Ao longo do mês de maio, foi votado e aprovado o projeto de lei que descriminaliza e regulamenta a prática do homeschooling no Brasil. A perspectiva de ensino de crianças em casa por parte da família abriu um debate que tem atravessado múltiplas esferas de diálogo no campo da educação. Dados indicam que durante os períodos mais acirrados da pandemia da Covid-19, entre 2020 e 2021, houve piora significativa da saúde mental entre crianças e adolescentes. A distância da escola impactou a vida cotidiana dessa parcela da população, tornando cada vez mais comum, entre jovens, quadros de depressão, ansiedade, entre outros.
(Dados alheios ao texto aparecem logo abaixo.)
(** An object that is deleting and has no finalizers left goes away. *)
#[global] Instance patch_binding : Patcher Cluster VPNWorkloadBinding := fun base modified =>
  api_request (fun w => let key := key_of (wb_Meta modified) in
    match cl_bindings w !! key with
    | Some current =>
        let merged := merge_binding base modified current in
        (Ok tt, set_bindings (if negb (not_deleting (wb_Meta merged)) && bool_decide (Finalizers (wb_Meta merged) = [])
                              then delete key (cl_bindings w) else <[key := merged]> (cl_bindings w)) w)
    | None => (Fail (EStatus ReasonNotFound), w)
    end).

Definition with_binding_status (status : VPNWorkloadBindingStatus) (binding : VPNWorkloadBinding) : VPNWorkloadBinding :=
  mkVPNWorkloadBinding (wb_Meta binding) (wb_Spec binding) status.

#[global] Instance apply_binding_status : StatusApplier Cluster VPNWorkloadBindingStatus := fun key status _ =>
  api_request (fun w =>
    match cl_bindings w !! key with
    | Some current => (Ok tt, set_bindings (<[key := with_binding_status status current]> (cl_bindings w)) w)
    | None => (Fail (EStatus ReasonNotFound), w)
    end).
Partindo de uma vivência universitária, posso dizer que para jovens um pouco mais velhes, a distância de um espaço físico de construção de laços afetivos e apoio mútuo também fez imensa falta. Não foram poucas as pessoas queridas que pude ver ao meu redor adoecendo e se sentido insuficientes, incapazes de darem conta de um mundo tão instável e adoecedor.
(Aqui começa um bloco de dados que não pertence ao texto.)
(* ===== verification/CniTrace.v ===== *)
(** * The order of a CNI command's effects

    Any implementation of the plugin's interfaces can be run in a world that
    also records every call with its result.  The deny-first protocol of ADD
    is an automaton over those events; [Add_follows_protocol] shows that ADD's
    calls are a run of it, and the other theorems read ordering facts off
    recorded runs. *)

From S2P Require Import Prelude CniTypes CniPlugin.

(** ** Recorded calls *)

Inductive event :=
| EvIdentity (netns : string) (r : res string)
| EvLockdown (netns uid : string) (r : res unit)
| EvCleanup (netns uid : string) (r : res unit)
| EvResolve (pod : PodIdentity) (r : res Resolution)
| EvBinding (pod : PodIdentity) (r : res Binding)
| EvPrepare (pod : PodIdentity) (b : Binding) (r : res unit)
| EvCheck (pod : PodIdentity) (b : Binding) (r : res unit)
| EvWithdraw (pod : PodIdentity) (r : res unit)
| EvStatus (r : res unit)
| EvLoad (key : Key) (r : res Attachment)
| EvSave (a : Attachment) (r : res unit)
| EvDelete (key : Key) (r : res unit)
| EvList (network : string) (r : res (list Attachment)).

Definition traced {W A} (ev : res A -> event) (m : IO W A) : IO (W * list event) A := fun wt =>
  match m wt.1 with (r, w') => (r, (w', wt.2 ++ [ev r])) end.

Section Traced.
Context {W : Type} `{Agent W} `{Enforcer W} `{Store W} `{Timer W}.

#[global] Instance traced_agent : Agent (W * list event) := {|
  agent_Resolve pod := traced (EvResolve pod) (agent_Resolve pod);
  agent_Binding pod := traced (EvBinding pod) (agent_Binding pod);
  agent_Prepare pod b := traced (EvPrepare pod b) (agent_Prepare pod b);
  agent_Check pod b := traced (EvCheck pod b) (agent_Check pod b);
  agent_Withdraw pod := traced (EvWithdraw pod) (agent_Withdraw pod);
  agent_Status := traced EvStatus agent_Status
|}.
#[global] Instance traced_enforcer : Enforcer (W * list event) := {|
  enf_Identity netns := traced (EvIdentity netns) (enf_Identity netns);
  enf_InstallLockdown netns uid := traced (EvLockdown netns uid) (enf_InstallLockdown netns uid);
  enf_Cleanup netns uid := traced (EvCleanup netns uid) (enf_Cleanup netns uid)
|}.
#[global] Instance traced_store : Store (W * list event) := {|
  store_Load key := traced (EvLoad key) (store_Load key);
  store_Save a := traced (EvSave a) (store_Save a);
  store_Delete key := traced (EvDelete key) (store_Delete key);
  store_List network := traced (EvList network) (store_List network)
|}.
#[global] Instance traced_timer : Timer (W * list event) := {|
  Now wt := Now wt.1;
  Select d t wt := match Select d t wt.1 with (r, w') => (r, (w', wt.2)) end
|}.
Foi também na universidade que, há alguns anos, em uma mesa que debatia sobre saúde mental, escutei pela primeira vez a ideia de que 'saúde mental é, antes de tudo, uma expressão de questões sociais mais amplas'. Se estamos adoecides, em muito isso se relaciona com questões contemporâneas de nosso tempo: em uma sociedade capitalista, racista, sexista, lgbtqia+fóbica, capacitista, gordofóbica, genocida climática, em que opressões atravessam, cotidianamente, corpos desde as mais tenra idade.

Ao mesmo tempo em que essas questões estruturais, que não vêm de hoje, se tornam mais evidentes, temos também uma conexão cada vez maior por meio das redes sociais. A geração Z tem tanto acesso a informação quanto jamais se viu nas gerações anteriores. Enfrentamos mudanças com uma rapidez jamais vista e a informação tem um papel de centralidade nesse âmbito - sendo fonte de empoderamento coletivo, mas, ao mesmo tempo, propiciando níveis de ansiedade pouco experienciados nas décadas passadas.

As respostas para a questão da saúde mental entre as juventudes são complexas e não estão dadas, mas há de se pensar sobre os caminhos para a construção de um mundo em que crianças, adolescentes e jovens tenham condições plenas para viverem de maneira saudável, em todas as esferas de nossa existência: física, mental, emocional, espiritual, social, intelectual e ambiental. Inspirar-nos em filosofias indígenas, como o Sumak Kawsay (Bem-viver), desenhando outras possibilidades de mundo em que o adoecimento psíquico deixe de se tornar regra. Projetos como a Rede Autoestima-se, idealizada pela jovem Mariana Nunes, são outros exemplos inspiradores.

Para finalizar a coluna de hoje, compartilho um poema escrito nos meus dias difíceis, em que a palavra me acalantou para seguir escrevendo essas outras histórias de vida coletiva possível. Que todes jovens tenham a possibilidade de se expressarem e se sentirem acolhides na escola, universidade, família, serviços de saúde e em todas as esferas possíveis da sociedade.

todas pequenas fases da lua

você sabe como é se sentir crescendo dentro de si mesma?

a sensação de expansão nas costas, que se confunde com o estresse acumulado dos dias

sobre os ombros, encaixes do pescoço e

na verdade percebo que são meus ossos, estremecendo para fora do meu próprio alcance

 

os 22 têm peso de 64 em um mundo que me parece já no fim

e eu ainda tão no começo

toda uma vontade de comer o mundo, mas o medo de que ele não esteja aqui quando chegar a minha vez

 

crise climática, econômica, social, humanitária, pandemia, migratória, aquosa, todas na minha vez de ser jovem

eu quero assistir pequena sereia

 

eu quero fechar os olhos, acreditar em fadas e acreditar que tudo vai ficar tudo bem

eu pragmática, porém mística e otimista

busco referências no meu próprio passado para continuar seguindo esse destino sem

 

as iluminações de um outro tempo

que engoliu o sentido da vida esquecendo que o futuro deveria ser um bem coletivo

 

eu tenho escrito poemas como quem chora cartas de despedida pro mundo

mas querendo reatar nossa relação [não é sobre mim, estarei sentada na primeira fila do cinema até que o filme da humanidade se finde

comendo pipoca

e me perguntando

como chegamos até aqui]

 

não é sobre mim, mas sobre nós

e eu realmente gostaria (e acredito) na reabilitação antes do fim dos tempos, da pausa do fim do mundo já instaurado

o mundo se acaba há tantos séculos

mas cá estamos nós

 

dançando para os céus buscando reavivá-lo.